_Data to examine:_
(** Symbolic execution of segments on a world whose heap is [ps ++ news]. *)
Ltac compute_world :=
  repeat (progress
    (cbv beta iota delta
       [bind ret gets modify call alloc record emit promise_of Date_now
        _fetchGet Response_json Cache_getItem Cache_setItem Cache_removeItem
        delay body continue
        initialData initialData_1 externalData externalData_1
        _setInitialData _setInitialData_1 _setExternalData _setExternalData_1
        removeExternalData removeExternalData_1
        removeInitialData removeInitialData_1
        _fetchInitialData _fetchInitialData_1 _fetchInitialData_2
        _fetchInitialData_3 fetchInitialData fetchInitialData_1
        _init _init_1 _init_2 init init_1
        _fetchExternalData _fetchExternalData_1 _fetchExternalData_2
        fetchExternalData fetchExternalData_1 fetchExternalData_2
        _refreshExternalData _refreshExternalData_1 _refreshExternalData_2
        _refreshExternalData_3 refreshExternalData refreshExternalData_1
        externalDataExpired externalDataExpired_1];
     unfold_world; cbn)).

Ltac heap :=
  compute_world;
  repeat (first
    [ rewrite <- !app_assoc
    | rewrite !heap_length
    | rewrite !heap_lookup_at
    | rewrite !heap_lookup_0
    | rewrite !heap_insert_at
    | rewrite !heap_insert_0
    | rewrite <- !Nat.add_assoc ];
    compute_world).

(** Runs a trace label by label; [tac] rewrites with what is known of the
    values read on the way, before they are branched on. *)
Ltac exec_with tac :=
  repeat (rewrite run_cons; heap; repeat (progress tac; heap)); rewrite ?run_nil.

Ltac exec := exec_with idtac.

(** [heap] for a heap of which the old entry [c], with [H : c < length ps],
    has been overwritten. *)
Ltac heap_upd H :=
  heap;
  repeat (first
    [ rewrite !(heap_upd_app _ _ _ _ H)
    | rewrite !(heap_upd_length _ _ _ _)
    | rewrite !(heap_upd_lookup_at _ _ _ _ H)
    | rewrite !(heap_upd_lookup_0 _ _ _ _ H)
    | rewrite !(heap_upd_lookup_old _ _ _ _ H)
    | rewrite !(heap_upd_insert_at _ _ _ _ H)
    | rewrite !(heap_upd_insert_0 _ _ _ _ H)
    | rewrite !heap_upd_insert_old ];
    heap).

(** Case analysis on whatever a segment branches on, innermost first. *)
Ltac break :=
  repeat (compute_world;
    match goal with
    | |- context [match ?x with _ => _ end] => is_var x; destruct x eqn:?
    | |- context [if ?b then _ else _] =>
        lazymatch b with
        | context [match _ with _ => _ end] => fail
        | context [if _ then _ else _] => fail
        | _ => destruct b eqn:?
        end
    | |- context [match ?x with _ => _ end] =>
        lazymatch x with
        | context [match _ with _ => _ end] => fail
        | context [if _ then _ else _] => fail
        | _ => destruct x eqn:?
        end
    end).

(** The two ways a step is accounted for below: what it leaves alone, and
    what it adds to the log. *)
Ltac frame_of_step :=
  intros [= <-]; cbn; (split; [reflexivity|]);
  intros k H1 H2; rewrite ?lookup_insert_ne, ?lookup_delete_ne by congruence;
  reflexivity.

Ltac requests_of_step :=
  intros [= <-]; cbn; rewrite <- ?app_assoc; cbn [app];
  first
    [ eexists; split; [reflexivity|];
      repeat (apply List.Forall_cons;
              [ cbn; first [ exact I
                           | left; repeat split; reflexivity
                           | right; repeat split; reflexivity ] |]);
      apply List.Forall_nil
    | exists []; rewrite app_nil_r; split; [reflexivity|constructor] ].

(** ** Properties *)

Section Properties.

Variable StringToNumber : string → number.

Abbreviation step := (step StringToNumber).
Abbreviation run := (run StringToNumber).

(** *** What a single step can do *)

Lemma run_app (ls ls' : list label) (w : world) :
  run (ls ++ ls') w = match run ls w with Some w' => run ls' w' | None => None end.
Proof.
  revert w. induction ls as [|l ls IH]; intros w; [reflexivity|].
  cbn [app]. rewrite !run_cons. destruct (step l w); [apply IH|reflexivity].
Qed.

(** No step resets the flag. *)
Lemma step_initialized_mono (l : label) (w w' : world) :
  step l w = Some w' → _initialized w = true → _initialized w' = true.
Proof.
  destruct w as [c ik ek ep cid c1 c2 c3 c4 ini h d t ps lg].
  intros Hs Hi. cbn in Hi. subst ini.
  destruct l as [m|p|p o|ms|p]; cbn in Hs.
  - destruct m; revert Hs; break; intros [= <-]; reflexivity.
  - revert Hs.
    destruct (ps !! p) as [[o|k on| |]|] eqn:Ep; cbn; try (intros; discriminate).
    destruct (ps !! on) as [[o| | |]|] eqn:Eon; cbn; try (intros; discriminate).
    destruct k; destruct o; cbn [continue]; break; intros [= <-]; reflexivity.
  - revert Hs; break; try discriminate; intros [= <-]; reflexivity.
  - revert Hs; break; try discriminate; intros [= <-]; reflexivity.
  - revert Hs; break; try discriminate; intros [= <-]; reflexivity.
Qed.

(** The flag is set by the step in which an activation of [_init] returns,
    and by no other. *)
Lemma step_initialized_flip (l : label) (w w' : world) :
  step l w = Some w' → _initialized w = false → _initialized w' = true →
  ∃ p k on initialData,
    l = Resume p ∧ (k = K__init_1 ∨ k = K__init_2)
    ∧ promises w !! p = Some (Suspended k on)
    ∧ promises w !! on = Some (Settled (Resolved initialData))
    ∧ promises w' !! p = Some (Settled (Resolved JUndefined))
    ∧ log w' = log w ++ [Emit initialized initialData].
Proof.
  destruct w as [c ik ek ep cid c1 c2 c3 c4 ini h d t ps lg].
  intros Hs Hi. cbn in Hi. subst ini.
  destruct l as [m|p|p o|ms|p]; cbn in Hs.
  - destruct m; revert Hs; break; intros [= <-]; cbn; discriminate.
  - revert Hs.
    destruct (ps !! p) as [[o|k on| |]|] eqn:Ep; cbn; try (intros; discriminate).
    destruct (ps !! on) as [[o| | |]|] eqn:Eon; cbn; try (intros; discriminate).
    assert (Hp : (p < length ps)%nat) by (eapply lookup_lt_Some; eassumption).
    destruct k; destruct o; cbn [continue]; break; intros [= <-]; cbn;
      try discriminate; intros _.
    + exists p, K__init_1, on, v. cbn.
      rewrite list_lookup_insert_eq by assumption. repeat split; auto.
    + exists p, K__init_2, on, v. cbn.
      rewrite list_lookup_insert_eq by assumption. repeat split; auto.
  - revert Hs; break; try discriminate; intros [= <-]; cbn; discriminate.
  - revert Hs; break; try discriminate; intros [= <-]; cbn; discriminate.
  - revert Hs; break; try discriminate; intros [= <-]; cbn; discriminate.
Qed.

(** [initialized] is emitted by the steps that set the flag, and by no
    other; along a run the flag is set if and only if the event has been
    emitted. *)
Lemma step_emits_initialized (l : label) (w w' : world) :
  step l w = Some w' →
  (emitted initialized (log w') = emitted initialized (log w)
   ∧ _initialized w' = _initialized w)
  ∨ (∃ d, emitted initialized (log w') = emitted initialized (log w) ++ [d]
       ∧ _initialized w' = true).
Proof.
  destruct w as [c ik ek ep cid c1 c2 c3 c4 ini h d t ps lg]. intros Hs.
  destruct l as [m|p|p o|ms|p]; cbn in Hs.
  - left. destruct m; revert Hs; break; intros [= <-]; cbn;
      rewrite ?flat_map_app; cbn; rewrite ?app_nil_r; split; reflexivity.
  - revert Hs.
    destruct (ps !! p) as [[o|k on| |]|] eqn:Ep; cbn; try (intros; discriminate).
    destruct (ps !! on) as [[o| | |]|] eqn:Eon; cbn; try (intros; discriminate).
    destruct k; destruct o; cbn [continue]; break; intros [= <-]; cbn;
      rewrite ?flat_map_app; cbn; rewrite ?app_nil_r;
      try (left; split; reflexivity); right; eexists; split; reflexivity.
  - left; revert Hs; break; try discriminate; intros [= <-]; split; reflexivity.
  - left; revert Hs; break; try discriminate; intros [= <-]; split; reflexivity.
  - left; revert Hs; break; try discriminate; intros [= <-]; split; reflexivity.
Qed.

_Task objective:_ When a line of the records includes "first", that line belongs in the answer.

_Result for this task:_
  repeat (first
  repeat (first
(** Case analysis on whatever a segment branches on, innermost first. *)
  first
              [ cbn; first [ exact I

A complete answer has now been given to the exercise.